- [What you will do]: Lines of the records that hold the word "repeat" are to be counted; give the number and nothing more.
--- START ---
Lemma parseInt_itoa n : 0 <= n < 2 ^ 63 -> parseInt (itoa n) = Some n.
Proof.
  intros Hn. unfold parseInt. rewrite skip_to_digit_number by (apply itoa_digits; lia).
  by rewrite atoi_itoa by lia.
Qed.

Definition pair_text (kv : bytes * bytes) : bytes := kv.1 ++ sp :: kv.2.
Fixpoint pairs_text (l : list (bytes * bytes)) : bytes :=
  match l with
  | [] => []
  | [kv] => pair_text kv
  | kv :: l' => pair_text kv ++ sp :: pairs_text l'
  end.
Fixpoint run_pairs (l : list (bytes * bytes)) (c : Candidate) : option Candidate :=
  match l with
  | [] => Some c
  | (k, v) :: l' =>
      match parseAttribute k v c with inl c' => run_pairs l' c' | inr _ => None end
  end.
Definition pair_ok (kv : bytes * bytes) : Prop :=
  kv.1 <> [] /\ kv.2 <> [] /\ (sp ∉ kv.1) /\ (sp ∉ kv.2).

Lemma parse_pairs_all n l pre c c' :
  pre <> [] -> Forall pair_ok l -> (forall kv, last l = Some kv -> (2 <= length kv.2)%nat) ->
  run_pairs l c = Some c' ->
  parse_pairs n (pre ++ pairs_text l) (pairs_text l) (length pre) 0 0 0 c = (c', None).
Proof.
  revert pre c. induction l as [|[k v] l IH]; intros pre c Hpre Hl Hlast Hrun.
  { cbn in *. by injection Hrun as ->. }
  apply Forall_cons in Hl as [(Hk & Hv & Hsk & Hsv) Hl]. cbn [fst snd] in *.
  cbn [run_pairs] in Hrun. destruct (parseAttribute k v c) as [c1|] eqn:Hc1; [|done].
  destruct l as [|kv l].
  - cbn in Hrun. injection Hrun as ->. unfold pairs_text, pair_text. cbn [fst snd].
    apply parse_pairs_last; try done. by apply (Hlast (k, v)).
  - change (pairs_text ((k, v) :: kv :: l)) with ((k ++ sp :: v) ++ sp :: pairs_text (kv :: l)).
    rewrite <- !app_assoc. cbn [app].
    rewrite (parse_pairs_pair n pre k v (pairs_text (kv :: l)) c c1) by done.
    replace (pre ++ k ++ sp :: v ++ sp :: pairs_text (kv :: l))
      with ((pre ++ k ++ sp :: v ++ [sp]) ++ pairs_text (kv :: l))
      by (rewrite <- !app_assoc; cbn; by rewrite <- !app_assoc).
    apply IH; [by destruct pre|done|done|done].
Qed.

(** The six fields, and what follows them. *)
Lemma parse_mandatory ws rest c c1 :
  Forall (fun w => sp ∉ w) ws -> length ws = 6%nat -> run_fields fns ws c = Some c1 ->
  rest <> [] ->
  ParseAttribute (bs "a=candidate:" ++ fields_text ws ++ rest) c =
  parse_pairs (length (fields_text ws)) ([sp] ++ rest) rest (length [sp]) 0 0 0 c1.
Proof.
  intros Hws H6 Hrun Hne. unfold ParseAttribute, parse. set (text := fields_text ws ++ rest).
  change (bs "a=candidate:" ++ text) with (zb 97 :: zb 61 :: bs "candidate:" ++ text).
  rewrite (proj2 (Nat.ltb_ge _ minBufLen)) by (cbn; unfold minBufLen; lia).
  change (if bool_decide (head (zb 97 :: zb 61 :: bs "candidate:" ++ text) = Some (zb 97))
          then trim_prefix (bs "a=") (zb 97 :: zb 61 :: bs "candidate:" ++ text) else _)
    with (bs "candidate:" ++ text).
  change (if bool_decide (head (bs "candidate:" ++ text) = Some (zb 99))
          then trim_prefix (bs "candidate:") (bs "candidate:" ++ text) else _)
    with text.
  pose proof (parse_fields_all ws rest [] 0 c c1 Hws ltac:(lia) Hrun) as Hf.
  cbn [app length] in Hf. unfold text at 1 2. rewrite Hf.
  assert (exists x, fields_text ws = x ++ [sp]) as [x Hx].
  { destruct ws as [|w ws'] using rev_ind; [done|]. exists (fields_text ws' ++ w).
    unfold fields_text. rewrite bind_app. cbn. by rewrite app_nil_r, <- app_assoc. }
  destruct rest as [|b r]; [done|]. cbn [parse_fields].
  change (mandatoryElements - 1 <? 6)%nat with true. cbn iota.
  rewrite (proj2 (Nat.eqb_neq _ 0)) by (rewrite Hx, length_app; cbn; lia).
  assert (drop (length (fields_text ws) - 1) text = [sp] ++ b :: r) as ->; [|done].
  unfold text. rewrite Hx, length_app. cbn [length].
  replace (length x + 1 - 1)%nat with (length x) by lia. by rewrite <- app_assoc, drop_app_length.
Qed.

(** A whole line: six fields and at least one pair. *)
Lemma parse_line ws l c c1 c2 :
  Forall (fun w => sp ∉ w) ws -> length ws = 6%nat -> run_fields fns ws c = Some c1 ->
  l <> [] -> Forall pair_ok l ->
  (forall kv, last l = Some kv -> (2 <= length kv.2)%nat) ->
  run_pairs l c1 = Some c2 ->
  ParseAttribute (bs "a=candidate:" ++ fields_text ws ++ pairs_text l) c = (c2, None).
Proof.
  intros Hws H6 Hrun Hne Hl Hlast Hpairs. rewrite (parse_mandatory ws _ c c1); try done.
  - by apply parse_pairs_all.
  - destruct l as [|[k v] l]; [done|]. apply Forall_cons in Hl as [(Hk & _) _]. cbn in Hk.
    destruct k; [done|]. by destruct l.
Qed.

Lemma text_no_sp w : forallb (fun c => negb (bool_decide (c = sp))) w = true -> sp ∉ w.
Proof.
  intros Hw Hin. rewrite forallb_forall in Hw. apply list_elem_of_In, Hw in Hin.
  by rewrite bool_decide_eq_true_2 in Hin.
Qed.

(** A candidate that the text can carry: IPv4 or a host name. *)
Record printable (c : Candidate) : Prop := {
  pr_foundation : 0 <= Foundation c < 2 ^ 63;
  pr_component : 0 <= ComponentID c < 2 ^ 63;
  pr_priority : 0 <= Priority c < 2 ^ 63;
  pr_transport : transport c = TransportUDP;
  pr_type : Type_ c <> CandidateUnknown;
  pr_addr : exists host port, addr c = host ++ colon :: port /\ plain host /\ plain port;
  pr_base : Type_ c = CandidateServerReflexive ->
    exists host port, baseAddr c = host ++ colon :: port /\ plain host /\ plain port /\
      (2 <= length port)%nat
}.

Lemma sp_text (ws : list bytes) : fields_text ws = ws ≫= fun w => w ++ [sp].
Proof. done. Qed.

Lemma candidate_roundtrip c c0 :
  printable c ->
  exists c', ParseAttribute (Candidate_String c) c0 = (c', None) /\ Candidate_Equal c c' = true /\
    (Type_ c = CandidateServerReflexive -> relatedAddr c' = baseAddr c).
Proof.
  intros [Hf Hc Hp Ht Hty (host & port & Ha & Hh & Hpo) Hbase].
  set (ws := [itoa (Foundation c); itoa (ComponentID c); bs "UDP"; itoa (Priority c); host; port]).
  set (c1 := set_addr (host ++ bs ":" ++ port) (set_addr host (set_Priority (Priority c)
    (set_transport TransportUDP (transportValue c0) (set_ComponentID (ComponentID c)
       (set_Foundation (Foundation c) c0)))))).
  assert (run_fields fns ws c0 = Some c1) as Hrun.
  { unfold ws. cbn [run_fields fns]. unfold parseFoundation, parseComponentID, parsePriority, parse_int_field.
    rewrite !parseInt_itoa by done. done. }
  assert (Forall (fun w => sp ∉ w) ws) as Hws.
  { unfold ws. destruct Hh as (_ & Hh & _), Hpo as (_ & Hpo & _).
    repeat constructor; try done; try (apply digit_not_sp, itoa_digits; lia).
    by apply text_no_sp. }
  assert (forall t, t <> CandidateUnknown ->
            parseType (CandidateType_String t) c1 = inl (set_Type t c1)) as Htype by (by intros []).
  assert (forall c', addr c' = addr c -> transport c' = transport c -> Foundation c' = Foundation c ->
    ComponentID c' = ComponentID c -> Priority c' = Priority c -> Type_ c' = Type_ c ->
    Candidate_Equal c c' = true) as Heq.
  { intros c' H1 H2 H3 H4 H5 H6. unfold Candidate_Equal. rewrite H1, H2, H3, H4, H5, H6. by rewrite !bool_decide_eq_true_2, !Z.eqb_refl. }
  unfold Candidate_String. rewrite Ha, SplitHostPort_plain by done. cbn [default from_option id].
  rewrite Ht. case_bool_decide as Hsr.
  - destruct (Hbase Hsr) as (rh & rp & Hb & Hrh & Hrp & Hlen). rewrite Hb, SplitHostPort_plain by done.
    cbn [default from_option id]. rewrite Hsr.
    exists (set_relatedAddr (rh ++ bs ":" ++ rp) (set_relatedAddr rh (set_Type CandidateServerReflexive c1))).
    split.
    + rewrite <- (parse_line ws [(aType, bs "srflx"); (aRelatedAddress, rh); (aRelatedPort, rp)] c0 c1);
        try done.
      * f_equal. unfold ws, fields_text, pairs_text, pair_text. cbn [mbind list_bind fst snd].
        rewrite <- !app_assoc. cbn [app]. reflexivity.
      * destruct Hrh as (? & ? & _), Hrp as (? & ? & _).
        repeat constructor; try done; by apply text_no_sp.
      * intros kv [= <-]. done.
    + split; [apply Heq; cbn; rewrite ?Hsr; done|]. by intros _.
  - exists (set_Type (Type_ c) c1). split; [|split; [apply Heq; done|done]].
    rewrite <- (parse_line ws [(aType, CandidateType_String (Type_ c))] c0 c1 (set_Type (Type_ c) c1));
      try done.
    + f_equal. unfold ws, fields_text, pairs_text, pair_text. cbn [mbind list_bind fst snd].
      rewrite <- !app_assoc. cbn [app]. reflexivity.
    + repeat constructor; destruct (Type_ c); try done; by apply text_no_sp.
    + intros kv [= <-]. destruct (Type_ c); cbn; try done; lia.
    + cbn [run_pairs]. unfold parseAttribute. change (bool_decide (aType = aGeneration)) with false.
      change (bool_decide (aType = aNetworkCost)) with false.
      change (bool_decide (aType = aType)) with true. cbn iota. by rewrite Htype.
Qed.

(** * The priority formula of RFC 5245 section 4.1.2.1 *)

Lemma i32_id z : - 2 ^ 31 <= z < 2 ^ 31 -> i32 z = z.
Proof. intros. unfold i32. rewrite Z.mod_small; lia. Qed.

Lemma type_preference_range t : 0 <= type_preference t <= 126.
Proof. destruct t; cbn; lia. Qed.

Lemma calcCandidatePriority_formula t localPreference componentID :
  0 <= localPreference < 2 ^ 16 -> 1 <= componentID <= 256 ->
  calcCandidatePriority t localPreference componentID
  = 2 ^ 24 * type_preference t + 2 ^ 8 * localPreference + (256 - componentID).
Proof.
  intros Hl Hc. pose proof (type_preference_range t) as Ht. unfold calcCandidatePriority.
  change 0xffff with (Z.ones 16). change 0xff with (Z.ones 8).
  rewrite !Z.land_ones by lia. rewrite (i32_id localPreference), (i32_id componentID) by lia.
  rewrite (i32_id (256 - componentID)) by lia.
  rewrite (Z.mod_small localPreference), (Z.mod_small (type_preference t)),
    (Z.mod_small (256 - componentID)) by lia.
  rewrite !Z.shiftl_mul_pow2 by lia.
  rewrite (i32_id (type_preference t * _)), (i32_id (localPreference * _)) by lia.
  rewrite (i32_id (_ * _ + _ * _)) by lia. rewrite i32_id by lia. lia.
Qed.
--- END ---
- [Task output]: 3